Les concessions de Loukachenko, un écran de fumée

publié le 11 octobre 2015 à 19h26

Les gouvernements européens passent et Alexandre Loukachenko, le président biélorusse dont l'élection à un cinquième mandat ne faisait dimanche aucun doute, reste. Et ce depuis vingt-et-un ans.
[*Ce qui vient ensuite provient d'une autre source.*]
(* ===== verification/Store.v ===== *)
(** * The relational store: [internal/store/postgres]

    The tables the pipeline writes and the statements its repositories run on
    them.  A table is a finite map from its unique key to its row, or a list of
    rows where no column set is a total key ([balance_events], whose unique
    index covers non-empty [event_id]s only).  A repository method is a function
    from the tables to a [result]: the new tables (and the rows it returns) or
    the error PostgreSQL raises.  The clock columns ([created_at],
    [updated_at], [last_heartbeat_at]) are not modelled.

    What PostgreSQL leaves open is a parameter: [pick], which of several joined
    input rows an [UPDATE ... FROM] uses for one target row, and [gen_uuid],
    the stream of generated identifiers. *)

From Stdlib Require Import ZArith String Ascii Lia.
From stdpp Require Import base option list strings gmap fin_maps sorting.
From S2P Require Import Prelude Retry Domain Identity.

Open Scope Z_scope.
Open Scope go_scope.

(** ** SQL values and errors *)

Inductive sql_error :=
| InvalidNumeric        (* 22P02: text that is no number *)
| NumericOverflow       (* 22003: value outside numeric(78,0) *)
| UniqueViolation       (* 23505 *)
| CardinalityViolation  (* 21000: ON CONFLICT hits one row twice *)
| EventIDRequired       (* raised by UpsertTx before any query *)
| Fault (e : go_error). (* connection, timeout, cancelled context, ... *)

(** [text::numeric] on the integers the pipeline writes; the fractional and
    exponent forms PostgreSQL also accepts do not occur, since every amount is
    checked with [big.Int.SetString] before it is written. *)
Definition pg_numeric (s : string) : result sql_error Z :=
  match parse_decimal (trim_space s) with
  | Some z => Ok z
  | None => Err InvalidNumeric
  end.

(** The range check of a [numeric(78,0)] column. *)
Definition numeric78 (z : Z) : result sql_error Z :=
  if Z.abs z <? 10 ^ 78 then Ok z else Err NumericOverflow.

(** SQL [TRIM], which removes spaces only. *)
Fixpoint pg_trim_left (s : string) : string :=
  match s with
  | String " " s' => pg_trim_left s'
  | _ => s
  end.
Fixpoint pg_trim_right (s : string) : string :=
  match s with
  | EmptyString => EmptyString
  | String c s' =>
      match pg_trim_right s' with
      | EmptyString => if Ascii.eqb c " " then EmptyString else String c EmptyString
      | r => String c r
      end
  end.
Definition pg_trim (s : string) : string := pg_trim_right (pg_trim_left s).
Mettant en garde contre une levée précipitée des sanctions contre Minsk, la nouvelle Prix Nobel de littérature, l'écrivain biélorusse Svetlana Alexievitch, a mis le doigt sur le problème : «Tous les quatre ans, de nouveaux responsables européens viennent au pouvoir et pensent pouvoir régler le problème Loukachenko, sans savoir qu'il n'est pas un homme digne de confiance.» Mais ce serait une erreur de croire qu'ils ne le savent pas. Car depuis des années, ils ont tout essayé avec celui qu'ils ont surnommé «le dernier dictateur d'Europe». Mais aujourd'hui, il a l'air plus présentable car il a su garder sa neutralité dans le conflit entre l'Ukraine et la Russie, et jouer le facilitateur des négociations, qui se sont toutes déroulées à Minsk. A chaque élection, l'UE arrache à l'autoritaire président la libération de prisonniers politiques, et l'Organisation pour la sécurité et la coopération en Europe (OSCE) surveille un scrutin dont tout le monde sait qu'il est joué d'avance. Les observateurs finissent toujours par reconnaître que le processus électoral est bien en-deçà des normes fixées, à savoir qu'elles ne sont «ni libres ni démocratiques». Le dictateur remet des opposants en prison et les Européens rétablissent des sanctions qu'ils promettent de lever à chaque avancée démocratique. En 2010, Loukachenko a fait fort. Il a fait embastiller ni plus ni moins que sept des neuf candidats à la présidentielle. Le dernier, Mikola Statkevitch, condamné à six ans de prison pour «troubles massifs», à savoir la contestation des résultats truqués du scrutin, a été libéré fin août seulement. Alors bien sûr, l'opposition a compris, et la seule candidate à le défier est accusée de collusion avec le régime par ses anciens camarades.